Das letzte woran ich mich an diesem Tag noch erinnern kann, war der knalle Sonnenschein auf dem Balkon zurück im Hotel, mit Blick auf Meer und das Restaurant davor mit voller „Fröhliche Weihnachten“-Deko. Ach ja, da waren noch die Meeresfrüchte und Schischa auf den Kissen irgendeines anderen Restaurants.
Am nächsten Tag gingen wir im (unter Tauchern und sonstigen Rotes-Meer-Liebhabern) bekannten „Blauen Loch“ nahe Dahab schnorcheln. Es ist eine wirklich tolle Gegend zum Tauchen und Schnorcheln, mit kristallklarem Wasser, vielen farbigen Fischen und Korallen. Paar Tage später habe ich ein halbstündiges Testtauchen gemacht (geht ohne Tauchlizenz), in der „Lichthaus“-Gegend am Riff in Dahab selbst. Wobei ich mich genau erinnern kann, dass im Selbst-Schuld-wenn-was-passiert-Papier, das ich unterschrieb etwas von Schwimmbeckenumgebung drin stand.
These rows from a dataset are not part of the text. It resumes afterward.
(** * CFME integration tests: the HTML5 VM console and the Datastore page object

    A shallow embedding of [cfme/common/vm_console.py] and of the parts of
    [cfme/infrastructure/datastore.py] that wait for, look up and delete a
    datastore.  The browser (Selenium) and the appliance's web UI are state
    that the Python code reaches through a global driver; here they are an
    explicit state threaded through a small exception monad.  Logging calls
    ([logger.info], [logger.debug]) have no effect on that state and are
    left out. *)

From Stdlib Require Import ZArith Ascii String List Lia Bool.
From stdpp Require Import base option list strings gmap.
Import ListNotations.
Local Open Scope string_scope.

(** ** Python values, exceptions and outcomes *)

(** The Python values the embedded methods return. *)
Inductive PyVal : Type :=
  | PyNone
  | PyBool (b : bool)
  | PyStr (s : string)
  | PyBytes (bs : list Z).

(** The exceptions that reach the embedded code. *)
Inductive Exn : Type :=
  | NoSuchElementException   (* selenium: no element for the locator *)
  | NoSuchWindowException    (* selenium: no window for the handle *)
  | IndexError               (* list index out of range *)
  | DecodeError              (* base64.b64decode rejected its input *)
  | TimedOutError            (* wait_for used up num_sec *)
  | CandidateNotFound        (* cfme.exceptions.CandidateNotFound *)
  | AssertionError.          (* a failed assert *)

(** What running a piece of Python code ends in.  [Diverge] stands for a
    loop that never ends (its fuel is used up). *)
Inductive Outcome (A : Type) : Type :=
  | Return (a : A)
  | Raise (e : Exn)
  | Diverge.
Arguments Return {A} a.
Arguments Raise {A} e.
Arguments Diverge {A}.

#[global] Instance Outcome_fmap : FMap Outcome :=
  fun A B f r =>
    match r with
    | Return a => Return (f a)
    | Raise e => Raise e
    | Diverge => Diverge
    end.

#[global] Instance PyVal_eq_dec : EqDecision PyVal.
Proof. solve_decision. Defined.
#[global] Instance Exn_eq_dec : EqDecision Exn.
Proof. solve_decision. Defined.

(** [bool(v)]. *)
Definition truthy (v : PyVal) : bool :=
  match v with
  | PyNone => false
  | PyBool b => b
  | PyStr s => negb (String.eqb s "")
  | PyBytes bs => negb (Nat.eqb (length bs) 0)
  end.

(** [not v]. *)
Definition py_not (v : PyVal) : PyVal := PyBool (negb (truthy v)).

(** [v is True]. *)
Definition py_is_True (v : PyVal) : bool :=
  match v with PyBool true => true | _ => false end.

(** [a == b] on the values above ([None == False] is false). *)
Definition py_eq (a b : PyVal) : bool := bool_decide (a = b).

(** ** The monad: state passing with exceptions *)

Definition M (St A : Type) : Type := St -> Outcome A * St.

Definition ret {St A} (a : A) : M St A := fun s => (Return a, s).
Definition raise {St A} (e : Exn) : M St A := fun s => (Raise e, s).
Definition diverge {St A} : M St A := fun s => (Diverge, s).

Definition bind {St A B} (m : M St A) (k : A -> M St B) : M St B :=
  fun s =>
    match m s with
    | (Return a, s') => k a s'
    | (Raise e, s') => (Raise e, s')
    | (Diverge, s') => (Diverge, s')
    end.

(** [try: m  except e: h] *)
Definition try_except {St A} (m : M St A) (e : Exn) (h : M St A) : M St A :=
  fun s =>
    match m s with
    | (Raise e', s') => if decide (e' = e) then h s' else (Raise e', s')
    | r => r
    end.

Definition get {St} : M St St := fun s => (Return s, s).
Definition modify {St} (f : St -> St) : M St unit := fun s => (Return tt, f s).

Declare Scope py_scope.
Delimit Scope py_scope with py.
Notation "x <- m ;; k" := (bind m (fun x => k))
  (at level 100, m at next level, right associativity) : py_scope.
Notation "m ;;; k" := (bind m (fun _ => k))
  (at level 100, right associativity) : py_scope.
Local Open Scope py_scope.

(** ** The clock and [wait_for] *)

(** A state with an injectable clock, in whole seconds.  [time.sleep] is
    the only thing that moves it. *)
Class Clocked (St : Type) : Type := {
  clock : St -> nat;
  advance : nat -> St -> St;
  clock_advance : forall d s, clock (advance d s) = clock s + d
}.

Definition sleep {St} `{Clocked St} (d : nat) : M St unit := modify (advance d).

Section WaitFor.
Context {St : Type} `{Clocked St}.

(** Modelled from the spec: the polling helper [wait_for] (package
    [wait_for], re-exported by [utils.wait]), which is not part of the
    sources at hand.  "Poll every [delay] seconds until true or timeout;
    raises on timeout", with [fail_func] the call made on each retry and
    [fail_condition] the poll result that counts as a failed poll.  A
    poll is made as long as no more than [num_sec] seconds have passed
    since the start; an exception of the polled function propagates. *)
Fixpoint wait_loop (fuel : nat) (func : M St PyVal) (fail_condition : PyVal)
    (delay num_sec : nat) (fail_func : M St unit) (start : nat) : M St PyVal :=
  match fuel with
  | 0 => diverge
  | S fuel' =>
      out <- func ;;
      if py_eq out fail_condition then
        sleep delay ;;;
        fail_func ;;;
        s <- get ;;
        if (clock s - start <=? num_sec)%nat
        then wait_loop fuel' func fail_condition delay num_sec fail_func start
        else raise TimedOutError
      else ret out
  end.

Definition wait_for (func : M St PyVal) (fail_condition : PyVal)
    (delay num_sec : nat) (fail_func : M St unit) : M St PyVal :=
  s <- get ;;
  wait_loop (S num_sec) func fail_condition delay num_sec fail_func (clock s).
End WaitFor.
Arguments wait_loop : simpl never.

(** Defaults of [wait_for]'s keyword arguments. *)
Definition default_fail_condition : PyVal := PyBool false.
Definition default_delay : nat := 1.
Definition no_fail_func {St} : M St unit := ret tt.

(** ** Strings: [str.split], [re.match], [base64.b64decode]

    These three belong to Python and its standard library, not to the
    repository; they are written out as far as the console code uses
    them. *)

(** [s.split(sep)] for a separator of one character: the pieces between
    the separators, one more than there are separators. *)
Fixpoint str_split (sep : ascii) (s : string) : list string :=
  match s with
  | EmptyString => [EmptyString]
  | String c rest =>
      if Ascii.eqb c sep then EmptyString :: str_split sep rest
      else match str_split sep rest with
           | piece :: pieces => String c piece :: pieces
           | [] => [String c EmptyString]
           end
  end.

(** [l[i]]: IndexError when [i] is out of range. *)
Definition py_index {St A} (l : list A) (i : nat) : M St A :=
  match l !! i with
  | Some x => ret x
  | None => raise IndexError
  end.

(** [re.match(pattern, s)] for a pattern without metacharacters, as
    ['Connected'] is: the match (given by its end position) when [s]
    begins with the pattern, [None] otherwise. *)
Fixpoint re_match (pattern s : string) : option nat :=
  match pattern with
  | EmptyString => Some 0
  | String p pattern' =>
      match s with
      | EmptyString => None
      | String c s' => if Ascii.eqb p c then S <$> re_match pattern' s' else None
      end
  end.

(** The value of a character of the base64 alphabet. *)
Definition b64_value (c : ascii) : option Z :=
  let n := Z.of_nat (nat_of_ascii c) in
  if (65 <=? n)%Z && (n <=? 90)%Z then Some (n - 65)%Z
  else if (97 <=? n)%Z && (n <=? 122)%Z then Some (n - 71)%Z
  else if (48 <=? n)%Z && (n <=? 57)%Z then Some (n + 4)%Z
  else if (n =? 43)%Z then Some 62%Z
  else if (n =? 47)%Z then Some 63%Z
  else None.

Definition BASE64_PAD : ascii := "="%char.

(** binascii's [binascii_find_valid]: the [num+1]-th character of [s] that
    is in the alphabet or is the pad. *)
Fixpoint binascii_find_valid (s : list ascii) (num : nat) : option ascii :=
  match s with
  | [] => None
  | c :: s' =>
      if bool_decide (is_Some (b64_value c)) || Ascii.eqb c BASE64_PAD then
        match num with
        | 0 => Some c
        | S num' => binascii_find_valid s' num'
        end
      else binascii_find_valid s' num
  end.

(** binascii's [a2b_base64] as CPython 2.7 has it, the loop over the
    input: characters outside the alphabet are skipped, a pad that
    completes a quad ends the input, every six bits shifted in give a byte
    as soon as eight are there.  Returns the bytes and the number of bits
    left over. *)
Fixpoint a2b_base64_loop (data : list ascii) (quad_pos leftchar leftbits : Z)
    : list Z * Z :=
  match data with
  | [] => ([], leftbits)
  | c :: rest =>
      if Ascii.eqb c BASE64_PAD then
        if (quad_pos <? 2)%Z
           || ((quad_pos =? 2)%Z
               && negb (bool_decide (binascii_find_valid data 1 = Some BASE64_PAD)))
        then a2b_base64_loop rest quad_pos leftchar leftbits
        else ([], 0%Z)
      else
        match b64_value c with
        | None => a2b_base64_loop rest quad_pos leftchar leftbits
        | Some v =>
            let quad_pos' := Z.land (quad_pos + 1) 3 in
            let leftchar' := Z.lor (Z.shiftl leftchar 6) v in
            let leftbits' := (leftbits + 6)%Z in
            if (8 <=? leftbits')%Z then
              let leftbits'' := (leftbits' - 8)%Z in
              let byte := Z.land (Z.shiftr leftchar' leftbits'') 255 in
              let '(bytes, leftover) :=
                a2b_base64_loop rest quad_pos'
                  (Z.land leftchar' (Z.shiftl 1 leftbits'' - 1)) leftbits'' in
              (byte :: bytes, leftover)
            else a2b_base64_loop rest quad_pos' leftchar' leftbits'
        end
  end.

(** A character of the 7-bit ASCII set. *)
Definition is_ascii (c : ascii) : bool := (nat_of_ascii c <=? 127)%nat.

(** [base64.b64decode(s)] on a text string, as the script result is: the
    decoded bytes, or [None] when the call raises.  It raises when the
    text cannot be turned into ASCII bytes (some character is above 127),
    which is checked before anything is decoded, and when the decoder
    finds bits left over at the end ("Incorrect padding"). *)
Definition b64decode (s : string) : option (list Z) :=
  if forallb is_ascii (list_ascii_of_string s) then
    let '(bytes, leftover) := a2b_base64_loop (list_ascii_of_string s) 0 0 0 in
    if (leftover =? 0)%Z then Some bytes else None
  else None.

(** The eight bytes every PNG file starts with. *)
Definition png_signature : list Z :=
  [0x89; 0x50; 0x4E; 0x47; 0x0D; 0x0A; 0x1A; 0x0A]%Z.

(** [imghdr.what('', data) == 'png']: the test for PNG looks at the
    signature only. *)
Definition imghdr_is_png (data : list Z) : bool :=
  bool_decide (take 8 data = png_signature).

(** [assert cond] *)
Definition py_assert {St} (cond : bool) : M St unit :=
  if cond then ret tt else raise AssertionError.

(** ** The browser, as Selenium shows it to the console code *)

(** An element of a page: its text and, for a canvas, what the script
    [return arguments[0].toDataURL('image/png');] gives for it. *)
Record Node : Type := {
  text : string;
  toDataURL : string
}.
Ich fand es jedenfalls klasse, dass es im Meer am Riff war, und habe meinen persönlichen Tiefenrekord von 8,3 Metern aufgestellt. Der Tauchlehrer dabei fest an meine Tauchmontur klammernd und versuchend, die Schwimmrichtung und Geschwindigkeit anzugeben. Wie die meisten Anfänger (wie mir später eine erfahrene Taucherin, die mittlerweile schlecht auf einem Ohr hört, sagte) bin ich dabei wohl etwas zu schnell geschwommen. Na ja, zu meiner Verteidigung: an einer Stelle musste ich es, sonst wäre der Tauchlehrer, der sich an mir klammerte mit der Strömung ins offene Meer getragen worden, was ich nicht zulassen konnte. Den Tiefenrekord gilt es jedenfalls nun wohl in Thailand zu brechen. Über einen Tauchlehrgang denke ich noch nach – er soll nach Berichten von reisenden Tauchexperten in Thailand günstiger zu machen sein.
Die restlichen Tage verbrachte ich mit Schnorcheln, in der Sonne Herumliegen und ein Buch, das ich in einem Restaurant auslieh, Lesen. Und abends in irgendeinem Restaurant mit offenem Feuer sitzend und plaudernd. Das Feuer war gut, da es abends um diese Jahreszeit merklich kühl wird. Die beste Jahreszeit soll in Dahab der heiße Sommer sein. Nach einigen Tagen musste ich dort jedenfalls weg, sonst wäre ich noch mit irgendjemandem nach Jordanien mitgekommen.
Auf dem Weg mit dem Bus über Kairo in die Bahariya-Oase machte ich einen halben Tag in Sharm-el-Sheikh halt, um mir die Stadt anzusehen. Sie hat mir nicht gefallen – als unabhängiger Reisender, der nicht in einer der Bettenburgen (dort nehmen sie den Begriff wörtlich und bewachen sie wie solche) wohnt, hat man dort nichts zu suchen.